The Hiding Place(20)



“Right. And someone employed her as a barmaid?”

“You don’t think every kid should be given an equal chance?”

“I’m just saying that the hospitality industry might not be the best career match.”

“Judgmental.”

“Practical.”

“Tomayto, tomahto.”

“Actually, it’s tomahto. I’m very judgmental on that one.”

She grins. She grins a lot, I think. Makes me want to do the same, use muscles I haven’t exercised in a while.

“Anyway,” I say, sticking the card in my pocket, “you were saying?”

“Nope.” She jabs her fork at me. “Your turn. So why are you renting the Morton cottage?”

“You too?”

“Well, it is a bit weird.”

“It’s convenient, it’s cheap. And years ago it wasn’t the ‘Morton’ cottage, it belonged to a little old lady who used to throw scraps of bread to the birds and swear at the schoolkids who cycled past. It’s just a building. It has history. Most places do.”

Although most places do not have an infestation of beetles in the waste pipes. I fight down a shudder.

Beth regards me curiously. “So, talking of history—is it odd, coming back here?”

I shrug. “It’s always odd coming back to the place where you grew up.”

“Not being funny, but I can’t imagine ever wanting to come back to Arnhill. As soon as I can, I’ll be getting away.”

“How long have you been here?”

“One year, one day and about”—she checks her watch—“twelve hours, thirty-two minutes—”

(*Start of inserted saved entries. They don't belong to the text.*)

Lemma compare_some (p c : t) :
  length p = length c -> norm p * norm c <> 0 ->
  compare p c = Some (confidence p c).
Proof.
  intros Hlen Hn. unfold compare.
  rewrite Hlen, Nat.eqb_refl.
  destruct (Req_dec_T (norm c * norm c) 0); [|].
  - destruct (Req_dec_T (norm p * norm c) 0); [contradiction | reflexivity].
  - destruct (Req_dec_T (norm p * norm c) 0); [contradiction | reflexivity].
Qed.

Lemma compare_inv (p c : t) (x : R) :
  compare p c = Some x ->
  length p = length c /\ norm p * norm c <> 0 /\ x = confidence p c.
Proof.
  unfold compare. destruct (Nat.eqb (length p) (length c)) eqn:E; [|discriminate].
  destruct (Req_dec_T (norm p * norm c) 0); [discriminate|].
  intros [= <-]. apply Nat.eqb_eq in E. auto.
Qed.

Lemma similarity_bounds (p c : t) :
  length p = length c -> norm p * norm c <> 0 ->
  -1 <= similarity p c <= 1.
Proof.
  intros Hlen Hn.
  pose proof (cauchy_schwarz p c Hlen) as Hcs.
  pose proof (norm_nonneg p). pose proof (norm_nonneg c).
  assert (Hpos : 0 < norm p * norm c) by nra.
  assert (Hb : - (norm p * norm c) <= dot p c <= norm p * norm c)
    by (unfold Rabs in Hcs; destruct (Rcase_abs (dot p c)); lra).
  unfold similarity.
  split.
  - apply Rmult_le_reg_r with (norm p * norm c); [assumption|].
    unfold Rdiv. rewrite Rmult_assoc, Rinv_l by assumption. lra.
  - apply Rmult_le_reg_r with (norm p * norm c); [assumption|].
    unfold Rdiv. rewrite Rmult_assoc, Rinv_l by assumption. lra.
Qed.

(** In exact arithmetic a confidence lies between 0 and 1. *)
Lemma compare_bounds (p c : t) (x : R) :
  compare p c = Some x -> 0 <= x <= 1.
Proof.
  intros H. apply compare_inv in H as (Hlen & Hn & ->).
  pose proof (similarity_bounds p c Hlen Hn). unfold confidence. lra.
Qed.

Lemma norm_eq (u : t) (n : R) : 0 <= n -> n * n = dot u u -> norm u = n.
Proof.
  intros Hn Hsq. unfold norm. apply sqrt_lem_1; auto.
  apply dot_self_nonneg.
Qed.

(** In exact arithmetic: for two non-zero embeddings of the same length
    the confidence is [(cosine_similarity + 1) / 2] and lies between 0
    and 1.  The rounded computation of [Rounded] does not keep the
    bounds. *)
Lemma exact_confidence_bounds (p c : t) :
  length p = length c -> nonzero p -> nonzero c ->
  compare p c = Some ((cosine_similarity p c + 1) / 2) /\
  0 <= (cosine_similarity p c + 1) / 2 <= 1.
Proof.
  intros Hlen Hp Hc.
  pose proof (norm_pos p Hp) as Hnp. pose proof (norm_pos c Hc) as Hnc.
  assert (Hn : norm p * norm c <> 0) by nra.
  assert (Heq : compare p c = Some ((cosine_similarity p c + 1) / 2)).
  { rewrite (compare_some p c Hlen Hn). reflexivity. }
  split; [exact Heq|]. exact (compare_bounds p c _ Heq).
Qed.

End EmbeddingFacts.

(** ** The confidence under rounding *)

(** C2 fails on the code: the confidence is computed as
    [(cosine_similarity + 1) / 2], the cosine similarity being the dot
    product over the product of the two norms, but every operation
    rounds, and the result can leave the interval from 0 to 1.  In
    binary32 the non-zero embeddings [1, 1] and [-1, -1] give [-2^-24],
    about -5.96e-08, also when both are padded with zeros to the 512
    coordinates of the engine; in binary64 [1, 5] and [-1, -5] give
    [-2^-53]. *)
Theorem rounded_confidence_leaves_unit_interval :
  (forall prec emax p c,
     Rounded.confidence prec emax p c
     = SpecFloat.SFdiv prec emax
         (SpecFloat.SFadd prec emax (Rounded.cosine_similarity prec emax p c)
            (Rounded.of_Z prec emax 1))
         (Rounded.of_Z prec emax 2)) /\
  Rounded.confidence 24 128
    (Rounded.array 24 128 [1; 1]%Z) (Rounded.array 24 128 [-1; -1]%Z)
  = SpecFloat.S754_finite true 8388608 (-47) /\
  Rounded.in_unit_interval 24 128
    (Rounded.confidence 24 128
       (Rounded.array 24 128 [1; 1]%Z) (Rounded.array 24 128 [-1; -1]%Z))
  = false /\
  Rounded.confidence 53 1024
    (Rounded.array 53 1024 [1; 5]%Z) (Rounded.array 53 1024 [-1; -5]%Z)
  = SpecFloat.S754_finite true 4503599627370496 (-105) /\
  Rounded.in_unit_interval 53 1024
    (Rounded.confidence 53 1024
       (Rounded.array 53 1024 [1; 5]%Z) (Rounded.array 53 1024 [-1; -5]%Z))
  = false /\
  Rounded.confidence 24 128
    (Rounded.array 24 128 ([1; 1] ++ repeat 0 510)%Z)
    (Rounded.array 24 128 ([-1; -1] ++ repeat 0 510)%Z)
  = SpecFloat.S754_finite true 8388608 (-47).
Proof.
  split; [intros prec emax p c; reflexivity|].
  repeat split; vm_compute; reflexivity.
Qed.

(** ** The scan *)

Section ScanFacts.

Variable media : string -> Picture.
Variable p : Embedding.t.

Let cc := candidate_confidence media p.

Lemma scan_step_fst (tr : Tracker) (calls : list EngineCall) (s : Student.t) :
  fst (scan_step media p (tr, calls) s) = track tr s (cc s).
Proof.
  unfold scan_step, cc, candidate_confidence, analyse, track.
  destruct (media (Student.face_image s)) as [|[e|[|f fs]]]; try reflexivity.
  destruct (Embedding.compare p (embedding (max_det_score f fs)));
    [|reflexivity].
  destruct (Rgtb r (highest_confidence tr)); reflexivity.
Qed.

Lemma scan_step_snd (tr : Tracker) (calls : list EngineCall) (s : Student.t) :
  snd (scan_step media p (tr, calls) s) = calls ++ gallery_calls media [s].
Proof.
  unfold scan_step, analyse, gallery_calls. cbn [flat_map].
  rewrite app_nil_r.
  destruct (media (Student.face_image s)) as [|[e|[|f fs]]]; cbn [snd];
    try reflexivity; try (rewrite app_nil_r; reflexivity).
  destruct (Embedding.compare p (embedding (max_det_score f fs)));
    [|reflexivity].
  destruct (Rgtb r (highest_confidence tr)); reflexivity.
Qed.

Lemma fold_scan_step (l : list Student.t) (tr : Tracker)
    (calls : list EngineCall) :
  fold_left (scan_step media p) l (tr, calls) =
  (tracked media p l tr, calls ++ gallery_calls media l).
Proof.
  revert tr calls. induction l as [|s l IH]; intros tr calls.
  - cbn. rewrite app_nil_r. reflexivity.
  - cbn [fold_left].
    rewrite (surjective_pairing (scan_step media p (tr, calls) s)).
    rewrite scan_step_fst, scan_step_snd, IH.
    unfold tracked, gallery_calls. cbn [fold_left flat_map].
    rewrite app_nil_r, app_assoc. reflexivity.
Qed.

Lemma scan_eq (l : list Student.t) (calls : list EngineCall) :
  scan media p l calls =
  (tracked media p l initial_tracker, calls ++ gallery_calls media l).
Proof. apply fold_scan_step. Qed.

Lemma tracked_app (l1 l2 : list Student.t) (tr : Tracker) :
  tracked media p (l1 ++ l2) tr = tracked media p l2 (tracked media p l1 tr).
Proof. apply fold_left_app. Qed.

Lemma tracked_cons (s : Student.t) (l : list Student.t) (tr : Tracker) :
  tracked media p (s :: l) tr = tracked media p l (track tr s (cc s)).
Proof. reflexivity. Qed.

(** The tracked confidence never decreases. *)
Lemma track_mono (tr : Tracker) (s : Student.t) (o : option R) :
  highest_confidence tr <= highest_confidence (track tr s o).
Proof.
  unfold track. destruct o as [c|]; [|lra].
  destruct (Rgtb c (highest_confidence tr)) eqn:E; [|lra].
  apply Rgtb_true in E. cbn. lra.
Qed.

(** A pass over entries none of which beats the tracker leaves it as it
    was. *)
Lemma tracked_unchanged (l : list Student.t) (tr : Tracker) :
  (forall x c, In x l -> cc x = Some c -> c <= highest_confidence tr) ->
  tracked media p l tr = tr.
Proof.
  induction l as [|s l IH]; intros H; [reflexivity|].
  rewrite tracked_cons.
  assert (Hs : track tr s (cc s) = tr).
  { unfold track. destruct (cc s) as [c|] eqn:E; [|reflexivity].
    assert (Hc : c <= highest_confidence tr) by (apply (H s); [left|]; auto).
    apply Rgtb_false in Hc. rewrite Hc. reflexivity. }
  rewrite Hs. apply IH. intros x c Hx. apply H. right. exact Hx.
Qed.

(** A pass over entries all strictly below [m], from a tracker strictly
    below [m], ends strictly below [m]. *)
Lemma tracked_below (l : list Student.t) (tr : Tracker) (m : R) :
  highest_confidence tr < m ->
  (forall x c, In x l -> cc x = Some c -> c < m) ->
  highest_confidence (tracked media p l tr) < m.
Proof.
  revert tr. induction l as [|s l IH]; intros tr Htr H; [exact Htr|].
  rewrite tracked_cons. apply IH.
  - unfold track. destruct (cc s) as [c|] eqn:E; [|exact Htr].
    destruct (Rgtb c (highest_confidence tr)); [|exact Htr].
    cbn. apply (H s); [left|]; auto.
  - intros x c Hx. apply H. right. exact Hx.
Qed.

“Not that you’re counting?”

“Oh, I’m counting.”

“Well, I know it’s small, parochial, a bit backward.”

“It’s not that…”

“Then what?”

“Have you ever been to Germany?”

“No.”

“I went once, just after college. Had a friend working in Berlin. She took me to one of the concentration camps.”

“Fun.”

“It was a beautiful sunny day. Blue skies, birds singing, and buildings are just buildings, aren’t they? But the place still had a feel, you know? Like it was in the very air, in the atoms. You knew a terrible thing had happened there, without even being told. Even while you walked around with the guide, nodding and looking all sad, a part of you just wanted to run away, screaming.”

“That’s what you think of Arnhill?”

“Nope. I’d go back to Germany.” She pops a chip in her mouth, then asks, “What’s the deal with you and Stephen Hurst?”

“Deal?”

“I sense you two weren’t exactly best buddies back in the day?”

“Not exactly.”

“Something happen?”

I spear a chip. “Just the usual teenage-boy stuff.”

“Right.”

Her tone implies she doesn’t believe me, but she doesn’t push it.

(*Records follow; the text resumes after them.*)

(** C3, as the code has it: on an input that normalizes to a TABLE-mode
    DRS, [neighbor_search] looks up the columns of the table of each Hit of
    the DRS and absorbs them into the DRS itself, which keeps its own Hits
    and is set to FIELDS mode.  It then makes one [neighbors_id] query per
    Hit of the DRS so expanded, the original Hits first and the added column
    Hits after them, and folds the answers into the returned accumulator
    with [absorb]. *)
Theorem neighbor_search_queries_expansion general_input max_hops s l s1 d :
  _general_to_drs self general_input s = (Return l, s1) ->
  heap s1 !! l = Some d ->
  mode d = TABLE ->
  let tables :=
    map (fun h => Call_get_hits_from_table (source_name h)) (data d) in
  let expanded := expansion network (calls s1) (data d) (data d) in
  let queries := map (fun h => Call_neighbors_id h relation) expanded in
  exists s3 i_drs o_drs,
    neighbor_search self general_input relation max_hops s
    = (Return (length (heap s1)), s3) /\
    calls s3 = calls s1 ++ tables ++ queries /\
    heap s3 !! l = Some i_drs /\
    mode i_drs = FIELDS /\
    data i_drs = expanded /\
    heap s3 !! length (heap s1) = Some o_drs /\
    data o_drs
    = neighbors_of network relation (calls s1 ++ tables) expanded [] /\
    exists added, expanded = data d ++ added.
Proof.
  intros N E Hm tables expanded queries. unfold neighbor_search.
  step N. step (DRS_init_run [] (mkOperation NONE []) s1).
  set (o := length (heap s1)).
  set (sO := {| heap := heap s1 ++ [empty_drs]; calls := calls s1 |}).
  assert (Hlo : l <> o) by (apply lookup_lt_Some in E; subst o; lia).
  assert (ElO : heap sO !! l = Some d) by now apply lookup_old.
  assert (EoO : heap sO !! o = Some empty_drs) by apply lookup_new.
  step (absorb_provenance_run _ _ _ _ _ EoO ElO).
  set (rA := {| data := data empty_drs; mode := mode empty_drs;
                provenance := provenance empty_drs ++ provenance d |}).
  set (sA := {| heap := <[o := rA]> (heap sO); calls := calls sO |}).
  assert (ElA : heap sA !! l = Some d) by now apply lookup_other.
  assert (EoA : heap sA !! o = Some rA)
    by now apply (lookup_updated _ _ _ _ EoO).
  step (get_mode_run _ _ _ ElA). rewrite Hm. cbn [DRSMode_eqb].
  (* the expansion *)
  set (dF := {| data := data d; mode := FIELDS; provenance := provenance d |}).
  set (sF := {| heap := <[l := dF]> (heap sA); calls := calls sA |}).
  assert (ElF : heap sF !! l = Some dF)
    by now apply (lookup_updated _ _ _ _ ElA).
  assert (EoF : heap sF !! o = Some rA)
    by (apply lookup_other; [exact EoA|congruence]).
  destruct (expansion_run (data d) l sF dF ElF)
    as (sE & dE & LE & CE & ElE & DE & ME & FE).
  assert (X : (_general_to_field_drs self (GDRS l) ;;; ret tt) sA
              = (Return tt, sE)).
  { unfold _general_to_field_drs. rewrite !bind_assoc.
    step (_general_to_drs_DRS self l sA). cbv beta. rewrite ?bind_assoc.
    unfold set_fields_mode.
    erewrite bind_Return by (apply update_run; exact ElA).
    cbv beta. rewrite ?bind_assoc.
    match goal with |- _ ?st = _ => change st with sF end.
    step (iter_run _ _ _ ElF). cbn [data dF]. now step LE. }
  step X.
  (* the queries *)
  assert (EoE : heap sE !! o = Some rA) by (apply FE; [congruence|exact EoF]).
  step (iter_run _ _ _ ElE).
  destruct (neighbors_run (data dE) o sE rA EoE)
    as (s3 & d3 & LN & CN & Eo3 & DN & FN).
  exists s3, dE, d3. cbn [calls data dF sF sA sO rA empty_drs] in *.
  rewrite DE in *. fold expanded in LN, CN, DN |- *. rewrite CE in *.
  fold tables in CN, DN.
  split; [exact LN|]. split; [now rewrite CN, <- app_assoc|].
  split; [apply FN; [exact Hlo|exact ElE]|].
  split; [exact ME|]. split; [reflexivity|]. split; [exact Eo3|].
  split; [exact DN|]. apply expansion_keeps.
Qed.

We both chew our food. The chips are all right. The cheese bap tastes like plastic, if someone had tried to make plastic less flavorsome.

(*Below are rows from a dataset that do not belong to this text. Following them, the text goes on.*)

(* ===== verification/_CoqProject ===== *)
-Q . S2P
Prelude.v
Text.v
Double.v
StdHeap.v
Bytes.v
Config.v
ConfigLoad.v
ConfigProps.v
Types.v
BlockQueue.v
SlidingWindow.v
QueueTest.v
Messages.v
DeclBook.v
StockExchange.v
MatchSpec.v
Matching.v
MatchProps.v
OrderedCommit.v
EngineSafety.v
EngineProps.v
RunBounds.v
Exchange.v
ExchangeProps.v
Trader.v
TraderProps.v
TradeReceiver.v
TradeReceiverProps.v
Protocol.v
ProtocolProps.v
StockFlow.v
Rules.v
System.v
SystemInv.v
SystemProps.v
World.v
WorldView.v
WorldInv.v
WorldProps.v
WorldLive.v
Processes.v
ProcessesSim.v
ProcessesLive.v
ProcessesProps.v
Loader.v
LoaderProps.v
WorldStart.v
WorldRounds.v
OrderGen.v
OrderGenProps.v
CacheProps.v
RunModes.v
Socket.v
SocketServer.v
SocketProps.v
Logger.v
Monitor.v
Util.v
Assertion.v
Channel.v
ChannelProps.v
Console.v
Node.v
ConsoleProps.v
OutputDiff.v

“Harry told me Hurst’s wife is ill?” I say.

She nods. “Cancer. And whatever your feelings about Hurst, that’s gotta suck.”

“Yeah.”

And sometimes, what goes around comes around.

“They’ve been married a long time?”

“Teenage sweethearts.” She looks at me. “In fact, if you went to school with Hurst, you might remember her.”

“I went to school with a lot of people.”

“Her name’s Marie?”

Time slows and stills.

“Marie?”

“Yeah—can’t tell you her maiden name, I’m afraid.”

She doesn’t have to. Another chunk of my ground-down heart crumbles to dust.

“It was Gibson,” I say. “Marie Gibson.”





9





Marie and I grew up on the same street. Our mums were friends, so we got thrown together a lot when we were small, shooed off to play while they drank tea and gossiped. We played catch and hide-and-seek and sat on the curb and ate chocolate ices when the ice-cream van came around. This was before Annie was born, so I guess we’d have been about four or five at the time.

I quietly worshipped Marie. She quietly tolerated me—the only other kid her age on the street. At school she would quickly abandon me in favor of more popular playmates. I suppose I took this as my lot. Marie was pretty and fun. I was the weird, insular kid nobody liked.

By the time we reached senior school I had started to notice that Marie was a bit more than pretty. She was beautiful. Her shiny brown hair—she wore it in pigtails when she was little—had been cut into a short, swingy bob. Sometimes she crimped it like her heroine, Madonna. She wore stone-washed jeans and baggy sweaters with sleeves that hung down to her fingers. She got her ears pierced twice in each lobe and at school she rolled up the waistband of her skirt so that it hovered above her knees, revealing a tantalizing glimpse of toned flesh between the hem and her over-the-knee socks.